● DATA FOR PROCESSING:
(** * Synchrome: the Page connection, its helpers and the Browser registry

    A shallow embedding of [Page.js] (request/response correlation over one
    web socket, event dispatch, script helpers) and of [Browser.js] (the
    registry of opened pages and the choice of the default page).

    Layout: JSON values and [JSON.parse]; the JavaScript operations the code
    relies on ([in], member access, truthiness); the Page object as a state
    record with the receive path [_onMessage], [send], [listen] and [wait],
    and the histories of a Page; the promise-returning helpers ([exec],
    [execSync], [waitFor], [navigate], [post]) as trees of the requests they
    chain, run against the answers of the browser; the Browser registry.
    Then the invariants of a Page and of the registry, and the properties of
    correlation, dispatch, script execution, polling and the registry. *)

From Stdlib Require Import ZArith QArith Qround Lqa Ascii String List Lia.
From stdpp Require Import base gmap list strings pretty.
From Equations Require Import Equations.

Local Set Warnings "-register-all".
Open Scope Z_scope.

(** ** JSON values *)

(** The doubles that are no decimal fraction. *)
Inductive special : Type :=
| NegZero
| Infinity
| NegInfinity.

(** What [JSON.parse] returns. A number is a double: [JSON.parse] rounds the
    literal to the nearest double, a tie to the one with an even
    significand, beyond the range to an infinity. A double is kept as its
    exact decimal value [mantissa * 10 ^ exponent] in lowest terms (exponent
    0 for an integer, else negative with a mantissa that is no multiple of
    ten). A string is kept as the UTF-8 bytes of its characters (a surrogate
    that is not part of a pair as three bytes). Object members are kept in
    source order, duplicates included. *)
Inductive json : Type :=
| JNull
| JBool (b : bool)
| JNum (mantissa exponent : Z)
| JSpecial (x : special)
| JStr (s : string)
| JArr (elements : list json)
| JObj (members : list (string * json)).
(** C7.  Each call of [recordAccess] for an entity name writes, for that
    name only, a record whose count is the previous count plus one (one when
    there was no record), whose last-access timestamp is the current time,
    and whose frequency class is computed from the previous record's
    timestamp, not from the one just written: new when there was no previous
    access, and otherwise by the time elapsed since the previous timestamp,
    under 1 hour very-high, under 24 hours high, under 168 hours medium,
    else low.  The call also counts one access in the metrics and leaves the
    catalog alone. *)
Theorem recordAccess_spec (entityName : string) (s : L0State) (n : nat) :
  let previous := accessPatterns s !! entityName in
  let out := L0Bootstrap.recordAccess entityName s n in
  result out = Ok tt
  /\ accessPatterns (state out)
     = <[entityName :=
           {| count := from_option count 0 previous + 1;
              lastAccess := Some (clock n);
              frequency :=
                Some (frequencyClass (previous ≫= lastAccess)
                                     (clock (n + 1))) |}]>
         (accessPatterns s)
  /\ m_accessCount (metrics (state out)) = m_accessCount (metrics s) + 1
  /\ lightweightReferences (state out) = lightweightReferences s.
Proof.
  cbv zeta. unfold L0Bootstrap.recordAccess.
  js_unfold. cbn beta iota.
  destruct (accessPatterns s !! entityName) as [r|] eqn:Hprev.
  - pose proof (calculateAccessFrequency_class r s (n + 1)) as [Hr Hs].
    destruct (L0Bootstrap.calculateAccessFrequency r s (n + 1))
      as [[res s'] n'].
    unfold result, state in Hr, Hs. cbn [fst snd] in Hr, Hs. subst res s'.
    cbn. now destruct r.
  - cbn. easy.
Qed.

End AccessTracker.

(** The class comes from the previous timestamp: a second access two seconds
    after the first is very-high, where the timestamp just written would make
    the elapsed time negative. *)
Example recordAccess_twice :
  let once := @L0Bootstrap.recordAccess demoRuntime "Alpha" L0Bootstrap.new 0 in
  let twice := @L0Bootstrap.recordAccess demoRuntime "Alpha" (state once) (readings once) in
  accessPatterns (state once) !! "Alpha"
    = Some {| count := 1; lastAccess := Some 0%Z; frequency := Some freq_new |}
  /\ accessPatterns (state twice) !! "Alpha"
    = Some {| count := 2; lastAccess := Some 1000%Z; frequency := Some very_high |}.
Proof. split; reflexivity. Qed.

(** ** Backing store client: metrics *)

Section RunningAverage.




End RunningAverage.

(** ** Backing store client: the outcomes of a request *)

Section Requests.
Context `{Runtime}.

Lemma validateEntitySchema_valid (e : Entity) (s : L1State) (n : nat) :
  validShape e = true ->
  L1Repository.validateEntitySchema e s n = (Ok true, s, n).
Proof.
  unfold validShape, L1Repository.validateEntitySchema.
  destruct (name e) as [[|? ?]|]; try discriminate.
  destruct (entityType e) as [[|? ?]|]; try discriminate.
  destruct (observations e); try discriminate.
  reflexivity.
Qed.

* * *

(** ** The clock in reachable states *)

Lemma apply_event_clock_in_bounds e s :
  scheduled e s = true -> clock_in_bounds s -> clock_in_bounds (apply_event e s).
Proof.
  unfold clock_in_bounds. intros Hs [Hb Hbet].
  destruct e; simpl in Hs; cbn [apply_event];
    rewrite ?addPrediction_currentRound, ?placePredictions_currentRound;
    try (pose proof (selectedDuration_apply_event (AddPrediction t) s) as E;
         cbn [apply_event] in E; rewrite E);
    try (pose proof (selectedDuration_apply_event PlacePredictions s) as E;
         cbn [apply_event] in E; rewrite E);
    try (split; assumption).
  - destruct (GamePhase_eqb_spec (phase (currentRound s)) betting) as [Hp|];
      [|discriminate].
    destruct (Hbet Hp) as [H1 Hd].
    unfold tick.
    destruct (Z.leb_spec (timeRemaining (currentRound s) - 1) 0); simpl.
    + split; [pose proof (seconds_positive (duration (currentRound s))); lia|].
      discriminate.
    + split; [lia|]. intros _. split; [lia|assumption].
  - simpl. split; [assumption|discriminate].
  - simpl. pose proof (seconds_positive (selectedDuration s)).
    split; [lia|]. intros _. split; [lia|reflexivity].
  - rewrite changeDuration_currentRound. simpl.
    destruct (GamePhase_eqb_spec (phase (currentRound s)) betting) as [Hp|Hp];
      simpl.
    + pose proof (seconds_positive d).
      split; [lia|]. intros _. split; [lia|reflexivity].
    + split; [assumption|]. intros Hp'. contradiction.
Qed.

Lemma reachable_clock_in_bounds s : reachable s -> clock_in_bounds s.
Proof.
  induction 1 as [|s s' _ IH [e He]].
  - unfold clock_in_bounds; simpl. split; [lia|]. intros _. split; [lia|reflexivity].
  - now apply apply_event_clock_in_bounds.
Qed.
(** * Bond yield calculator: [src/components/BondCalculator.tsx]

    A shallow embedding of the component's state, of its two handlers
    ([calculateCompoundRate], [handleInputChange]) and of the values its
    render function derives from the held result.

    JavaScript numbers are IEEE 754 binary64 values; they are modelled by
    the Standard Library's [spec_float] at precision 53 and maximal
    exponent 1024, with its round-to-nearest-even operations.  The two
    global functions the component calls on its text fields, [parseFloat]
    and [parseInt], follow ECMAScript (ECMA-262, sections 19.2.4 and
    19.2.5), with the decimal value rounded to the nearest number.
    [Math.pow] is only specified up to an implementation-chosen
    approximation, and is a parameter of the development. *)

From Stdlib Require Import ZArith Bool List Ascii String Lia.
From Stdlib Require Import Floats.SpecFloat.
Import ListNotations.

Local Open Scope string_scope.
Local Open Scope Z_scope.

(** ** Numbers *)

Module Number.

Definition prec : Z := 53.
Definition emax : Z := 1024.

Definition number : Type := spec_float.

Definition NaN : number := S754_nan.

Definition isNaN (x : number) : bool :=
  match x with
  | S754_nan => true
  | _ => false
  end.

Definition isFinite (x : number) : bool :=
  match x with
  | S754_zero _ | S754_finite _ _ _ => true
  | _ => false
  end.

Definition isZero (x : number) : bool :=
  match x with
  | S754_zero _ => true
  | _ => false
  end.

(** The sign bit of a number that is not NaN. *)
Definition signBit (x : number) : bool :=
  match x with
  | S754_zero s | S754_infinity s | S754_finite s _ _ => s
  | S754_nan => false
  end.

● YOUR INSTRUCTIONS: In the material above, report how many lines hold the word "Browser", and add nothing to the figure.

● PROBLEM SOLUTION: 3